Mais face à l’offensive, Maitre Akri, avocat de Sylvie Anselem réagit. Il s’emploie tout d’abord à ridiculiser son adversaire, le tourne en dérision en ironisant sur son évidente paranoïa. Puis l’affaire tourne court car les pièces du dossier doivent être renvoyées en pénal pour qu’on ait enfin le fin mot de l’histoire : ces papiers sont il faux oui ou non ? Réponse dans un an ou peut-être deux. Madame Anselem n’est pas prête de voir la fin de son procès.
 
Au-delà d’une certaine dépendance des autres tribunaux comme dans cette affaire renvoyée en pénal, les prud’hommes ont d’autres particularités. Si ces procès sont différents c’est dans la forme plus que dans le fond. Car au fond le but est le même bien que le domaine soit spécialisé. Mais observer ces audiences pousse à noter des particularismes. Tout le monde, sauf les parties en présence semble détendus. Les formules de politesse y sont, certes, mais les avocats sont aussi proches des jurés que s’ils étaient assis autour d’un repas. Les  « objection votre honneur » des séries télé sont à des années lumières des Prud’hommes. Les jurés y attendent même les personnes concernées lorsqu’elles sont descendues boire un café. Moins aseptisés, moins codifiés, les prud’hommes redonnent une dimension humaine aux tribunaux.

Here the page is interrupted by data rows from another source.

(* ===== verification/BillingExpr.v ===== *)
(** Billing expressions: [web/src/features/pricing/lib/billing-expr.ts].

    The request rules of an expression, their parser and printer, the split of
    an expression into base and rules, and the reading of its tiers.  In the
    literals below an apostrophe stands for the double quote. *)

From Stdlib Require Import ZArith NArith Lia SpecFloat.
From S2P Require Import Prelude JsString JsNumber JsValue JsRegex.

(** * Variables *)

Inductive Side := SideInput | SideOutput | SideCondition.

Record BillingVar := mkVar {
  var_key : jstr;
  field : option jstr;
  tierField : option jstr;
  var_label : jstr;
  shortLabel : jstr;
  side : Side;
  isBase : bool;
  isConditionOnly : bool;
  var_group : option jstr;
}.

Definition base_var k f tf l sl sd : BillingVar :=
  mkVar (js k) (Some (js f)) (Some (js tf)) (js l) (js sl) sd true false None.
Definition group_var k f tf l sl sd g : BillingVar :=
  mkVar (js k) (Some (js f)) (Some (js tf)) (js l) (js sl) sd false false (Some (js g)).

Definition BILLING_VARS : list BillingVar :=
  [base_var "p" "inputPrice" "input_unit_cost" "Input price" "Input" SideInput;
   base_var "c" "outputPrice" "output_unit_cost" "Completion price" "Output" SideOutput;
   mkVar (js "len") None None (js "Input length") (js "Length") SideCondition false true None;
   group_var "cr" "cacheReadPrice" "cache_read_unit_cost" "Cache read price" "Cache Read"
     SideInput "cache";
   group_var "cc" "cacheCreatePrice" "cache_create_unit_cost" "Cache create price" "Cache Write"
     SideInput "cache";
   group_var "cc1h" "cacheCreate1hPrice" "cache_create_1h_unit_cost" "Cache create (1h) price"
     "Cache Write (1h)" SideInput "cache";
   group_var "img" "imagePrice" "image_unit_cost" "Image input price" "Image In" SideInput "media";
   group_var "img_o" "imageOutputPrice" "image_output_unit_cost" "Image output price" "Image Out"
     SideOutput "media";
   group_var "ai" "audioInputPrice" "audio_input_unit_cost" "Audio input price" "Audio In"
     SideInput "media";
   group_var "ao" "audioOutputPrice" "audio_output_unit_cost" "Audio output price" "Audio Out"
     SideOutput "media"].

Definition BILLING_PRICING_VARS : list BillingVar :=
  filter (λ v, isConditionOnly v = false) BILLING_VARS.

Definition BILLING_CONDITION_VARS : list jstr :=
  var_key <$> filter (λ v, isBase v || isConditionOnly v = true) BILLING_VARS.

Definition BILLING_EXTRA_VARS : list BillingVar :=
  filter (λ v, isBase v = false ∧ isConditionOnly v = false) BILLING_VARS.

(** * Numbers in expressions *)

(** The class of the units of a number *)
Definition num_unit (c : N) : bool := is_digit c || bool_decide (c ∈ js ".eE+-").
Definition num_text : re := plus (RClass num_unit).

Definition NUMERIC_LITERAL_REGEX : re :=
  seq [RBegin; opt (lit (js "-"));
       RAlt (seq [plus digit; opt (lit (js ".")); RStar digit]) (seq [lit (js "."); plus digit]);
       opt (seq [one_of (js "eE"); opt (one_of (js "+-")); plus digit]); REnd].

Definition is_numeric (s : jstr) : bool := test NUMERIC_LITERAL_REGEX s.

(** * Request rules *)

Definition MATCH_EQ : jstr := js "eq".
Definition MATCH_CONTAINS : jstr := js "contains".
Definition MATCH_GT : jstr := js "gt".
Definition MATCH_GTE : jstr := js "gte".
Definition MATCH_LT : jstr := js "lt".
Definition MATCH_LTE : jstr := js "lte".
Definition MATCH_EXISTS : jstr := js "exists".
Definition MATCH_RANGE : jstr := js "range".

Definition TIME_FUNCS : list jstr := [js "hour"; js "minute"; js "weekday"; js "month"; js "day"].

Inductive RuleSource := FromParam | FromHeader.

Inductive RequestCondition :=
  | TimeCondition (timeFunc timezone mode value rangeStart rangeEnd : jstr)
  | ParamHeaderCondition (source : RuleSource) (path mode value : jstr).

(** The optional [conditionText] and [matched], which only the display of a
    usage log's trace sets, are left out. *)
Record RequestRuleGroup := mkGroup { conditions : list RequestCondition; multiplier : jstr }.

(** ** Splitting at the top level

    The loop over the units: [depth] counts parentheses, a separator at depth 0
    ends a part; [part] is the current one in reverse, [skip] the units of a
    separator still to be passed over. *)
Fixpoint split_loop (sep : jstr) (depth : Z) (skip : nat) (part : jstr) (s : jstr) : list jstr :=
  match s with
  | [] => [trim (reverse part)]
  | c :: r =>
      match skip with
      | S skip => split_loop sep depth skip part r
      | 0 =>
          let depth := if (c =? 40)%N then (depth + 1)%Z else depth in
          let depth := if (c =? 41)%N then (depth - 1)%Z else depth in
          if (depth =? 0)%Z && bool_decide (take (length sep) s = sep)
          then trim (reverse part) :: split_loop sep depth (length sep - 1) [] r
          else split_loop sep depth 0 (c :: part) r
      end
  end.

Definition split_top (sep expr : jstr) : list jstr :=
  filter (λ p, p ≠ []) (split_loop sep 0 0 [] expr).

Definition splitTopLevelMultiply : jstr → list jstr := split_top (js " * ").
Definition splitTopLevelAnd : jstr → list jstr := split_top (js " && ").

(** ** Parsing conditions *)

(** The parser may reject a text ([null]) or throw: [JSON.parse] is called on
    quoted texts outside any [try]. *)
Inductive parsed (A : Type) := Threw | Rejected | Parsed (a : A).
Arguments Threw {A}.
Arguments Rejected {A}.
Arguments Parsed {A} a.

(** [None] is [null]. *)
Definition parseExprLiteral (raw : jstr) : option jsval :=
  let text := trim raw in
  if bool_decide (text = js "true") || bool_decide (text = js "false") then Some (VStr text)
  else if is_numeric text then Some (VStr text)
  else match JSON_parse text with Some VNull | None => None | Some v => Some v end.

Definition time_func : re := alt (lit <$> TIME_FUNCS).
Definition quoted_name (n : nat) : re := RGroup n (plus (not_unit QUOTE)).

(** [f("tz") >= a || f("tz") < b], alone and in parentheses, and [f("tz") op a] *)
Definition time_range_body : list re :=
  [RGroup 1 time_func; lit (jq "('"); quoted_name 2; lit (jq "') >= "); RGroup 3 num_text;
   lit (jq " || "); RBackref 1; lit (jq "('"); RBackref 2; lit (jq "') < "); RGroup 4 num_text].
Definition time_range_re : re := seq (RBegin :: time_range_body ++ [REnd]).
Definition time_range_paren_re : re :=
  seq (RBegin :: lit (js "(") :: time_range_body ++ [lit (js ")"); REnd]).
Definition time_compare_re : re :=
  seq [RBegin; RGroup 1 time_func; lit (jq "('"); quoted_name 2; lit (jq "') ");
       RGroup 3 (alt [lit (js "=="); lit (js ">="); lit (js "<")]); lit (js " ");
       RGroup 4 num_text; REnd].

Definition cap (res : rresult) (n : nat) : jstr := default [] (group res n).

Definition tryParseTimeCondition (expr : jstr) : option RequestCondition :=
  let range '((_, res) : nat * rresult) :=
    TimeCondition (cap res 1) (cap res 2) MATCH_RANGE [] (cap res 3) (cap res 4) in
  match exec time_range_re expr with
  | Some m => Some (range m)
  | None =>
      match exec time_range_paren_re expr with
      | Some m => Some (range m)
      | None =>
          match exec time_compare_re expr with
          | Some (_, res) =>
              let mode :=
                if bool_decide (cap res 3 = js ">=") then MATCH_GTE
                else if bool_decide (cap res 3 = js "<") then MATCH_LT else MATCH_EQ in
              Some (TimeCondition (cap res 1) (cap res 2) mode (cap res 4) [] [])
          | None => None
          end
      end
  end.

Definition header_exists_re : re :=
  seq [RBegin; lit (jq "header('"); quoted_name 1; lit (jq "') != ''"); REnd].
Definition param_exists_re : re :=
  seq [RBegin; lit (jq "param('"); quoted_name 1; lit (jq "') != nil"); REnd].

(** A quoted text: units other than quote and backslash, or escaped units *)
Definition json_string_re : re :=
  seq [unit QUOTE; RStar (RAlt (RClass (λ c, negb (c =? QUOTE)%N && negb (c =? 92)%N))
                               (seq [unit 92%N; dot])); unit QUOTE].

Definition header_contains_re : re :=
  seq [RBegin; lit (jq "has(header('"); quoted_name 1; lit (jq "'), "); RGroup 2 json_string_re;
       lit (js ")"); REnd].
Definition param_contains_re : re :=
  seq [RBegin; lit (jq "param('"); quoted_name 1; lit (jq "') != nil && has(param('");
       quoted_name 2; lit (jq "'), "); RGroup 3 json_string_re; lit (js ")"); REnd].
Definition param_compare_re : re :=
  seq [RBegin; lit (jq "param('"); quoted_name 1; lit (jq "') != nil && param('");
       quoted_name 2; lit (jq "') ");
       RGroup 3 (alt [lit (js ">"); lit (js ">="); lit (js "<"); lit (js "<=")]); lit (js " ");
       RGroup 4 num_text; REnd].
Definition equals_re : re :=
  seq [RBegin; RGroup 1 (RAlt (lit (js "param")) (lit (js "header"))); lit (jq "('");
       quoted_name 2; lit (jq "') == "); RGroup 3 (plus dot); REnd].

(** [JSON.parse] of a quoted text *)
Definition with_json (text : jstr) (f : jstr → RequestCondition) : parsed RequestCondition :=
  match JSON_parse text with Some v => Parsed (f (string_of_val v)) | None => Threw end.

Definition compare_mode (op : jstr) : jstr :=
  if bool_decide (op = js ">") then MATCH_GT
  else if bool_decide (op = js ">=") then MATCH_GTE
  else if bool_decide (op = js "<") then MATCH_LT else MATCH_LTE.

(** The expressions tried in order.  Those that compare two captured names go
    on to the next when the names differ. *)
Definition tryParseEquals (expr : jstr) : parsed RequestCondition :=
  match exec equals_re expr with
  | Some (_, res) =>
      match parseExprLiteral (cap res 3) with
      | None => Rejected
      | Some v =>
          Parsed (ParamHeaderCondition
                    (if bool_decide (cap res 1 = js "param") then FromParam else FromHeader)
                    (cap res 2) MATCH_EQ (string_of_val v))
      end
  | None => Rejected
  end.

Definition tryParseParamCompare (expr : jstr) : parsed RequestCondition :=
  match exec param_compare_re expr with
  | Some (_, res) =>
      if bool_decide (cap res 1 = cap res 2)
      then Parsed (ParamHeaderCondition FromParam (cap res 1) (compare_mode (cap res 3)) (cap res 4))
      else tryParseEquals expr
  | None => tryParseEquals expr
  end.

Definition tryParseParamContains (expr : jstr) : parsed RequestCondition :=
  match exec param_contains_re expr with
  | Some (_, res) =>
      if bool_decide (cap res 1 = cap res 2)
      then with_json (cap res 3) (ParamHeaderCondition FromParam (cap res 1) MATCH_CONTAINS)
      else tryParseParamCompare expr
  | None => tryParseParamCompare expr
  end.

Definition tryParseRequestCondition (expr : jstr) : parsed RequestCondition :=
  match tryParseTimeCondition expr with
  | Some tc => Parsed tc
  | None =>
      match exec header_exists_re expr with
      | Some (_, res) => Parsed (ParamHeaderCondition FromHeader (cap res 1) MATCH_EXISTS [])
      | None =>
          match exec param_exists_re expr with
          | Some (_, res) => Parsed (ParamHeaderCondition FromParam (cap res 1) MATCH_EXISTS [])
          | None =>
              match exec header_contains_re expr with
              | Some (_, res) =>
                  with_json (cap res 2)
                    (ParamHeaderCondition FromHeader (cap res 1) MATCH_CONTAINS)
              | None => tryParseParamContains expr
              end
          end
      end
  end.

(** A loop over parts that stops at the first failure *)
Fixpoint parse_each {A} (f : jstr → parsed A) (parts : list jstr) : parsed (list A) :=
  match parts with
  | [] => Parsed []
  | p :: rest =>
      match f p with
      | Threw => Threw
      | Rejected => Rejected
      | Parsed x =>
          match parse_each f rest with
          | Threw => Threw
          | Rejected => Rejected
          | Parsed xs => Parsed (x :: xs)
          end
      end
  end.

Definition tryParseRequestConditions (conditionStr : jstr) : parsed (list RequestCondition) :=
  match parse_each (λ p, tryParseRequestCondition (trim p)) (splitTopLevelAnd conditionStr) with
  | Parsed [] => Rejected
  | r => r
  end.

Et pourquoi une telle décontraction ? Peut-être parce que les avocats ne s’adressent pas à des juges mais à des jurés élus parmi des salariés et des patrons. Des gens comme il s’en croise tous les jours ne serait-ce qu’en allant à la boulangerie. Leur présence rassure sans doute ceux qui viennent aux prud’hommes en espérant gagner leur procès. Qui ne se dirait pas : « ils ont une entreprise comme moi » ou « il sont employés comme moi », « ils sont à même de comprendre ma situation » ?
Avec la crise économique qui bat son plein, les licenciements ont augmenté. Mais malgré les procès qui s’enchainent, les prud’hommes ne perdent pas le Nord et restent bien dans leurs baskets, bien dans leur justice.